31. He produced the documents in the defendant’s list of documents dated 21st July, 2014 as Defence exhibits 1 – 11. The said documents were produced as follows: - Sale Agreement dated 12th January, 2004 as Dexh. 1, Application for Consent of Land Control Board as Dexh. 2, Letter of Consent as Dexh. 3, Duly signed transfer form from David Oito Maiyo to Simon Chebii as Dexh. 4, Valuation requisition for stamp duty declaration dated 21st January, 2005 as Dexh. 5, stamp duty declaration, assessment and payment form as Dexh. 6, bundle of receipts for payment of transfer fees as Dexh. 7, sketch of development plan as Dexh. 8, certificate of official search dated 5th April, 2007 as Dexh. 9, Demand Notice dated 13th October, 2006 as Dexh. 10 and Response to demand notice dated 28th March, 2007 as Dexh. 11.

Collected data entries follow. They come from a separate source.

(** * Stack stamping (stack_stamp/ss.cpp): a shallow embedding and its properties

    The transform XORs the return address on the stack with a stamp value at
    the entry of a function and before every instruction that leaves it, and
    rewrites the unwind programs accordingly.  The C++ code works on the IR
    of the rewriter's SDK through pointers; here the IR is a record of
    heaps (lists indexed by pointer), the transform object is a record that
    holds the IR, and every method is a function in an error monad whose two
    failures are a fired [assert] (assertions are compiled in) and behaviour
    that C++ leaves undefined.  What the code prints is not modelled. *)

From Stdlib Require Import ZArith NArith String Ascii HexadecimalString Sorted Lia.
From Stdlib Require OrderedTypeEx HexadecimalN HexadecimalPos.
From stdpp Require Import base list strings gmap.
(** * Chennai electricity analytics: the metrics and the report run

    A shallow embedding of [chennai_electricity_analytics_main.py] (class
    [ChennaiElectricityAnalytics] and [main]) and of the metric
    expressions of [chennai_electricity_standalone.py].

    Numbers.  The program computes on pandas columns of 64-bit floats.
    In the embedding of the methods a number is an exact real or one of
    the three special values of the floating-point format: rounding,
    overflow and the sign of zero are abstracted away, the outcomes of
    dividing by zero and of arithmetic on missing values are kept.  A
    missing value of a numeric column is [NaN], as in pandas.  What is
    stated of a computed number is therefore stated in the operations
    the program applies ([fdiv], [fsub], [fmul], [fpow]), not as an
    identity of real arithmetic.  The facts that depend on rounding are
    stated on the processor's binary64 numbers, in [Binary64].

    Effects.  Methods run in a state monad over the instance (the
    dataset registry [self.data]) and the printed output; a raised
    exception keeps the state reached so far, as in Python. *)

From Stdlib Require Import Reals Lra Lia ZArith List String.
From Stdlib Require PrimFloat.
From stdpp Require Import gmap strings list fin_maps.

(* ===================================================================== *)
(** ** Numbers *)
(* ===================================================================== *)

Module F64.

Local Open Scope R_scope.

Inductive f64 : Type :=
| Fin (r : R)
| PInf
| NInf
| NaN.

(** Sign of a real, decided by the total order. *)
Definition Rsgn (r : R) : comparison :=
  match total_order_T r 0 with
  | inleft (left _) => Lt
  | inleft (right _) => Eq
  | inright _ => Gt
  end.

Definition fneg (x : f64) : f64 :=
  match x with
  | Fin r => Fin (- r)
  | PInf => NInf
  | NInf => PInf
  | NaN => NaN
  end.

Definition fadd (x y : f64) : f64 :=
  match x, y with
  | NaN, _ | _, NaN => NaN
  | Fin a, Fin b => Fin (a + b)
  | PInf, NInf | NInf, PInf => NaN
  | PInf, _ | _, PInf => PInf
  | NInf, _ | _, NInf => NInf
  end.

Definition fsub (x y : f64) : f64 := fadd x (fneg y).

Arguments Rsgn : simpl never.

(** An infinity of the sign [s]; no sign gives the invalid result. *)
Definition inf_of (s : comparison) : f64 :=
  match s with
  | Gt => PInf
  | Lt => NInf
  | Eq => NaN
  end.

Definition fsgn (x : f64) : option comparison :=
  match x with
  | Fin r => Some (Rsgn r)
  | PInf => Some Gt
  | NInf => Some Lt
  | NaN => None
  end.

Definition sgn_mul (s t : comparison) : comparison :=
  match s, t with
  | Eq, _ | _, Eq => Eq
  | Gt, Gt | Lt, Lt => Gt
  | Gt, Lt | Lt, Gt => Lt
  end.

Definition fmul (x y : f64) : f64 :=
  match x, y with
  | NaN, _ | _, NaN => NaN
  | Fin a, Fin b => Fin (a * b)
  | _, _ =>
      match fsgn x, fsgn y with
      | Some s, Some t => inf_of (sgn_mul s t)
      | _, _ => NaN
      end
  end.

(** Division.  A zero divisor gives an infinity of the sign of the
    dividend, and the invalid result for a zero dividend. *)
Definition fdiv (x y : f64) : f64 :=
  match x, y with
  | NaN, _ | _, NaN => NaN
  | Fin a, Fin b =>
      match Rsgn b with
      | Eq => inf_of (Rsgn a)
      | _ => Fin (a / b)
      end
  | Fin _, _ => Fin 0
  | PInf, Fin b => match Rsgn b with Lt => NInf | _ => PInf end
  | NInf, Fin b => match Rsgn b with Lt => PInf | _ => NInf end
  | _, _ => NaN
  end.

Definition is_int (e : R) : bool :=
  if Req_dec_T e (IZR (Int_part e)) then true else false.

Definition odd_int (e : R) : bool := is_int e && Z.odd (Int_part e).

(** [x ** e] for a finite exponent [e], by the cases of the C library's
    [pow]. *)
Definition fpow (x : f64) (e : R) : f64 :=
  match Rsgn e with
  | Eq => Fin 1
  | Gt =>
      match x with
      | NaN => NaN
      | PInf => PInf
      | NInf => if odd_int e then NInf else PInf
      | Fin r =>
          match Rsgn r with
          | Gt => Fin (Rpower r e)
          | Eq => Fin 0
          | Lt => if is_int e then Fin (powerRZ r (Int_part e)) else NaN
          end
      end
  | Lt =>
      match x with
      | NaN => NaN
      | PInf | NInf => Fin 0
      | Fin r =>
          match Rsgn r with
          | Gt => Fin (Rpower r e)
          | Eq => PInf
          | Lt => if is_int e then Fin (powerRZ r (Int_part e)) else NaN
          end
      end
  end.

(** [pd.notna]: only the invalid value is null; infinities are values. *)
Definition notna (x : f64) : bool :=
  match x with
  | NaN => false
  | _ => true
  end.

Definition is_fin (x : f64) : Prop :=
  match x with
  | Fin _ => True
  | _ => False
  end.

Definition of_nat (n : nat) : f64 := Fin (INR n).
Definition of_Z (z : Z) : f64 := Fin (IZR z).

Definition f64_eq_dec (x y : f64) : {x = y} + {x <> y}.
Proof.
  destruct x as [a| | |], y as [b| | |];
    try (left; reflexivity); try (right; discriminate).
  destruct (Req_dec_T a b) as [->|Hne]; [left; reflexivity|].
  right; intros [= Heq]; exact (Hne Heq).
Defined.

(** [x <= y] on non-null numbers, by the order of the extended line. *)
Definition fleb (x y : f64) : bool :=
  match x, y with
  | NInf, _ | _, PInf => true
  | Fin a, Fin b => if Rle_dec a b then true else false
  | _, _ => false
  end.

End F64.

Export F64.

(* ===================================================================== *)
(** ** pandas: series of numbers *)
(* ===================================================================== *)

Module Series.

(** [s.ffill()]: a missing entry takes the last value seen before it. *)
Fixpoint ffill_from (last : f64) (xs : list f64) : list f64 :=
  match xs with
  | [] => []
  | x :: xs' =>
      let v := if notna x then x else last in
      v :: ffill_from v xs'
  end.

Definition ffill (xs : list f64) : list f64 := ffill_from NaN xs.

(** [s.shift(1)]: every entry moves one row down, the first row is
    missing, the length is kept. *)
Definition shift (xs : list f64) : list f64 :=
  take (length xs) (NaN :: xs).

(** [s.pct_change()] with its default arguments: missing values are
    filled forward, then [data / data.shift(1) - 1].  (The releases of
    pandas that no longer fill compute the same on a column without
    missing values.) *)
Definition pct_change (xs : list f64) : list f64 :=
  let data := ffill xs in
  zip_with (fun a b => fsub (fdiv a b) (Fin 1)) data (shift data).

(** [s * 100] *)
Definition times100 (xs : list f64) : list f64 :=
  map (fun x => fmul x (Fin 100)) xs.

(** [df[col].pct_change() * 100], the growth column of
    [analyze_historical_trends]. *)
Definition growth_pct (xs : list f64) : list f64 := times100 (pct_change xs).

Definition count_notna (xs : list f64) : nat :=
  length (filter (fun x => notna x = true) xs).

Definition fsum (xs : list f64) : f64 := foldl fadd (Fin 0) xs.

(** [s.mean()]: the mean of the non-missing entries, missing when there
    is none. *)
Definition mean (xs : list f64) : f64 :=
  let ys := filter (fun x => notna x = true) xs in
  match ys with
  | [] => NaN
  | _ => fdiv (fsum ys) (of_nat (length ys))
  end.

End Series.

(* ===================================================================== *)
(** ** Python: exceptions and ordered dictionaries *)
(* ===================================================================== *)

Inductive exn : Type :=
| FileNotFoundError (filename : string)
| KeyError (key : string)
| TypeError
| IndexError
| ZeroDivisionError
| OtherError (msg : string).

Inductive result (A : Type) : Type :=
| Ok (a : A)
| Raise (e : exn).
Arguments Ok {A} a.
Arguments Raise {A} e.

#[global] Instance result_ret : MRet result := fun A a => Ok a.
#[global] Instance result_bind : MBind result := fun A B k r =>
  match r with
  | Ok a => k a
  | Raise e => Raise e
  end.

(** [a / b] on Python integers. *)
Definition int_truediv (a b : Z) : result R :=
  if decide (b = 0%Z) then Raise ZeroDivisionError
  else Ok (IZR a / IZR b)%R.

(** A [dict] with string keys: the entries in insertion order, one per
    key.  The columns of a table are kept the same way. *)
Module Dict.

Abbreviation t V := (list (string * V)) (only parsing).

Definition keys {V} (d : t V) : list string := map fst d.

Fixpoint get {V} (k : string) (d : t V) : option V :=
  match d with
  | [] => None
  | (k', v) :: d' => if decide (k = k') then Some v else get k d'
  end.
(** X11.  For a series of at least 20 integer closes between 1 and 10^9,
    the first buy line published for the next session is the least on-tick
    price p with 24 * p at or above the sum of the 19 most recent
    closes. *)
Theorem first_buy_line_from_closes (zs : list Z) (fuel : nat) :
  (20 <= length zs)%nat -> Forall (fun z => (1 <= z <= 10 ^ 9)%Z) zs ->
  exists p : Z,
    Signal.buy1_next Binary64.fl (S fuel) (map inject_Z zs) = Returned (Some p) /\
    (p mod tickZ p = 0)%Z /\
    (Zsum (skipn (length zs - 19) zs) <= 24 * p)%Z /\
    forall q : Z, (0 <= q)%Z -> (q mod tickZ q = 0)%Z ->
                  (Zsum (skipn (length zs - 19) zs) <= 24 * q)%Z -> (p <= q)%Z.
Proof.
  intros Hlen Hall.
  assert (Hall0 : Forall (fun z => (0 <= z <= 10 ^ 9)%Z) zs).
  { eapply List.Forall_impl; [|exact Hall]. cbv beta. intros; lia. }
  destruct (S19_next_is_exact_sum_aux zs Hlen Hall0) as (v & Ev & Vv).
  set (s := Zsum (skipn (length zs - 19) zs)) in *.
  assert (H19 : Forall (fun z => (1 <= z <= 10 ^ 9)%Z) (skipn (length zs - 19) zs))
    by (apply Forall_skipn; exact Hall).
  assert (Hs : (19 <= s <= 19 * 10 ^ 9)%Z).
  { pose proof (Zsum_bound_below _ H19) as B1.
    assert (H19' : Forall (fun z => (0 <= z <= 10 ^ 9)%Z) (skipn (length zs - 19) zs))
      by (apply Forall_skipn; exact Hall0).
    pose proof (Zsum_bound _ (10 ^ 9) H19') as B2.
    rewrite length_skipn in B1, B2. fold s in B1, B2.
    replace (length zs - (length zs - 19))%nat with 19%nat in B1, B2 by lia.
    change (Z.of_nat 19) with 19%Z in B1, B2. lia. }
  assert (HR : realistic_sum v).
  { split; [|split].
    - unfold is_float. rewrite Vv. apply fl_int_exact. lia.
    - rewrite Vv. change 1 with (inject_Z 1). rewrite <- Zle_Qle. lia.
    - rewrite Vv. change 1000000000000000 with (inject_Z (10 ^ 15)).
      rewrite <- Zle_Qle. lia. }
  unfold Signal.buy1_next. rewrite Ev. unfold Signal.calculate_buy_line_1.
  assert (Qle_bool v 0 = false) as ->.
  { apply Qle_bool_false. rewrite Vv. apply inject_Z_pos. lia. }
  rewrite (predict_first v fuel HR).
  destruct (candidate_least v HR) as (P0 & Pg & PU & Pmin).
  eexists. split; [reflexivity|]. split; [exact Pg|]. split.
  - rewrite Zle_Qle, <- Vv. exact PU.
  - intros q Hq0 Hqg Hq. apply Pmin; [exact Hq0 | exact Hqg |].
    rewrite Vv, <- Zle_Qle. exact Hq.
Qed.
(** C4: with a null source pointer, [upload] returns [Ok] and changes
    nothing: no staging transfer is recorded and the texture is untouched,
    whatever the range and the row stride. *)
Theorem upload_null_pointer_noop (mem : list Byte.byte) (range : TextureRangeDesc.t)
    (bytesPerRow : N) (s : St) :
  run (upload mem range None bytesPerRow) s = (Some Ok, s).
Proof. reflexivity. Qed.

(** C1 (counterexample): [wideRange] escapes [tex2D] at mip level 0, yet
    [upload] with a null pointer returns [Ok], not [RangeOutOfBounds]: the
    null check comes before [validateRange]. *)
Lemma upload_out_of_range_null_is_ok :
  validateRange (desc_ (tex tex2D)) wideRange = RangeOutOfBounds /\
  run (upload [] wideRange None 0) tex2D = (Some Ok, tex2D).
Proof. split; vm_compute; reflexivity. Qed.

(** C1 (amended): a range escaping the texture's dimensions at its mip
    level, or its layer count, makes [upload] with a non-null pointer return
    [RangeOutOfBounds] and leave the texture and the device untouched; with
    a null pointer [upload] returns [Ok], also without any transfer. *)
Theorem upload_out_of_range_rejected (mem : list Byte.byte) (range : TextureRangeDesc.t)
    (data : option N) (bytesPerRow : N) (s : St) :
  validateRange (desc_ (tex s)) range <> Ok ->
  run (upload mem range data bytesPerRow) s =
    (Some (match data with None => Ok | Some _ => RangeOutOfBounds end), s).
Proof.
  intros Hr. destruct data as [p|]; [|reflexivity].
  assert (Hv : validateRange (desc_ (tex s)) range = RangeOutOfBounds).
  { destruct (validateRange_cases (desc_ (tex s)) range); tauto. }
  unfold run, upload, bind, get_tex; cbn. rewrite Hv. reflexivity.
Qed.

(** C7: a validated [uploadCube] issues one 2D copy whose destination layer
    is the face's ordinal; the faces PosX..NegZ have ordinals 0..5. *)
Theorem uploadCube_face_layer (range : TextureRangeDesc.t) (face : TextureCubeFace)
    (data : option N) (bytesPerRow : N) (s : St) (vt : VulkanTexture) :
  texture_ (tex s) = Some vt ->
  validateRange (desc_ (tex s)) range = Ok ->
  (exists s', run (uploadCube range face data bytesPerRow) s = (Some Ok, s') /\
     tex s' = tex s /\
     exists region mip mips fmt src,
       dev_log (dev s') = dev_log (dev s) ++
         [EvImageData2D (img_handle (vt_image vt)) region mip mips
                        (cubeFaceToU32 face) fmt src]) /\
  map cubeFaceToU32 allFaces = [0; 1; 2; 3; 4; 5].
Proof.
  intros Ht Hr. split; [|reflexivity].
  unfold run, uploadCube, bind, get_tex. rewrite Hr, Ht. cbn.
  eexists; split; [reflexivity|]. split; [reflexivity|].
  rewrite u32_sub_face_PosX. do 5 eexists. reflexivity.
Qed.

(** C10: [uploadCube] has no null-pointer shortcut: a validated call
    records a 2D copy whose source is the caller's pointer as given, null
    included, while [upload] returns [Ok] on a null pointer without any
    transfer. *)
Theorem uploadCube_passes_null_pointer (mem : list Byte.byte) (range : TextureRangeDesc.t)
    (face : TextureCubeFace) (data : option N) (bytesPerRow : N) (s : St)
    (vt : VulkanTexture) :
  texture_ (tex s) = Some vt ->
  validateRange (desc_ (tex s)) range = Ok ->
  (exists s', run (uploadCube range face data bytesPerRow) s = (Some Ok, s') /\
     exists region mip mips layer fmt,
       dev_log (dev s') = dev_log (dev s) ++
         [EvImageData2D (img_handle (vt_image vt)) region mip mips layer fmt
                        (srcOfPointer data)]) /\
  srcOfPointer None = SrcNull /\
  run (upload mem range None bytesPerRow) s = (Some Ok, s).
Proof.
  intros Ht Hr. split; [|split; reflexivity].
  unfold run, uploadCube, bind, get_tex. rewrite Hr, Ht. cbn.
  eexists; split; [reflexivity|]. do 5 eexists. reflexivity.
Qed.

Ltac crunch :=
  repeat (unfold set_usage, set_numMipLevels, set_desc, set_texture in *;
          cbn -[imageUsageFlags calcNumMipLevels getVulkanSampleCountFlags];
          match goal with
               | |- context [if ?b then _ else _] => destruct b eqn:?
               | |- context [match ?e with (_, _) => _ end] =>
                   lazymatch e with ctx_createImage _ _ => destruct e eqn:? end
               end);
  unfold set_usage, set_numMipLevels, set_desc, set_texture in *;
  cbn -[imageUsageFlags calcNumMipLevels getVulkanSampleCountFlags].

Ltac bool_to_prop :=
  unfold IGL_VERIFY in *;
  repeat match goal with
  | H : negb _ = true |- _ => apply negb_true_iff in H
  | H : negb _ = false |- _ => apply negb_false_iff in H
  | H : (_ && _) = true |- _ => apply andb_true_iff in H; destruct H
  | H : (_ =? _) = true |- _ => apply N.eqb_eq in H
  | H : (_ =? _) = false |- _ => apply N.eqb_neq in H
  | H : (_ <? _) = true |- _ => apply N.ltb_lt in H
  | H : (_ <? _) = false |- _ => apply N.ltb_ge in H
  | H : (_ <=? _) = true |- _ => apply N.leb_le in H
  | H : (_ <=? _) = false |- _ => apply N.leb_gt in H
  end.

Lemma calcNumMipLevels_pos (w h : N) : 1 <= calcNumMipLevels w h.
Proof. unfold calcNumMipLevels. lia. Qed.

32. On cross-examination, DW1 reiterated that the transfer failed to take place because of the caution registered against the title by the 3rd defendant (who is now deceased) to restrain any dealings on the land. He however confirmed that the caution was eventually removed and that the 1st plaintiff has never shown any interest in having the land she bought registered in her name.
33. He further stated that they have never transferred the 1st plaintiff’s portion measuring 2. 5Acres owing to the request made by the plaintiffs for a refund of the purchase price. The said amount was thereafter deposited by his late father at his advocate’s office. He testified that after the removal of caution, his late father divided his suit land among his 7 sons and each of them has his title. He added that owing to the sub-division, the suit land is not available for transfer to the 1st plaintiff.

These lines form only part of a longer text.